Mas se o proletariado tinha a força de impedir o desencadeamento de uma nova mortandade generalizada, ele ainda não tinha a força de avançar sua própria perspectiva: A derrubada do capitalismo e a edificação da sociedade comunista. Fazendo isso, ele não pôde impedir a decadência capitalista se fazer sentir diariamente mais seus efeitos sobre o conjunto da sociedade.

Nesse bloqueio momentâneo da situação mundial, a história não parou entretanto. Durante duas décadas, a sociedade continuou a sofrer a acumulação de todas as características da decadência exacerbadas pelo afundamento na crise econômica, embora quando, cada dia mais a classe dominante fazia a prova de sua incapacidade de superar esta crise. O único projeto que esta classe possa propor ao conjunto da sociedade é este de resistir ao dia a dia, vez por vez e sem esperar êxito, ao desmoronar-se irremediável do modo de produção capitalista.

Sem o menor projeto histórico capaz de mobilizar suas forças, mesmo o mais suicida como a guerra mundial, a sociedade capitalista não podia nada a não ser afundar-se na podridão, na decomposição social avançada, e no desespero generalizado.

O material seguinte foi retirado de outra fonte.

Lemma dropref_result_drops r st st' : dropref_result r st = Ok st' -> drops st st'.
Proof.
  unfold dropref_result. intros H. run H; apply decref_drops in Hr; [|done].
  eapply drops_trans; [done|by eapply drops_free].
Qed.

Lemma delete1_drops h st st' : delete1 h st = Ok st' -> drops st st'.
Proof.
  unfold delete1. intros H. run H.
  - by eapply drops_free.
  - eapply drops_trans; [by eapply dropref_result_drops|by eapply drops_free].
  - destruct (load x); [|done]. run H. by eapply drops_free.
Qed.

Lemma dropref_drops h st st' : dropref h st = Ok st' -> drops st st'.
Proof.
  unfold dropref. intros H. run H; apply decref_drops in Hr; [|done].
  eapply drops_trans; [done|by eapply delete1_drops].
Qed.

Lemma drop_for_result_drops a st r st' : drop_for_result a st = Ok (r, st') -> drops st st'.
Proof.
  unfold drop_for_result. intros H. binds H. apply get_inv in Hr, Hr1. injection H as -> ->.
  set (s1 := if _ =? 1 then put a _ st else st) in *.
  assert (drops st s1) as D1 by (subst s1; by_cases; [by eapply drops_put|apply drops_refl]).
  set (s2 := if _ =? 1 then put r _ s1 else s1) in *.
  assert (drops st s2) as D2 by (subst s2; by_cases; [by eapply drops_put_base|done]).
  clearbody s1 s2. run Hr2; [|done]. eapply drops_trans; [exact D2|by eapply drops_free].
Qed.

Lemma unlink_drops l st st' : unlink l st = Ok st' -> drops st st'.
Proof.
  unfold unlink. intros H. run H; [|apply drops_refl]. apply get_inv in Hr0. eapply drops_put; [done|done|].
  intros k. cbn. intros [_ ?]%list_elem_of_filter. done.
Qed.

E esse desespero só pode desenvolver-se enquanto o mundo atual demonstra cada dia um pouco mais, que não oferece nenhuma perspectiva ao conjunto da humanidade, senão esta de uma crueldade crescente com, finalmente, sua própria morte. Pois "não devemos ter ilusões"!

Se deixarmos o capitalismo dominar a sociedade ele terminará, mesmo na ausência de uma guerra mundial, por destruir a humanidade: através da acumulação das guerras locais, das epidemias, das degradações, do meio ambiente, da fome, e outras catástrofes que nos são apresentadas como "naturais".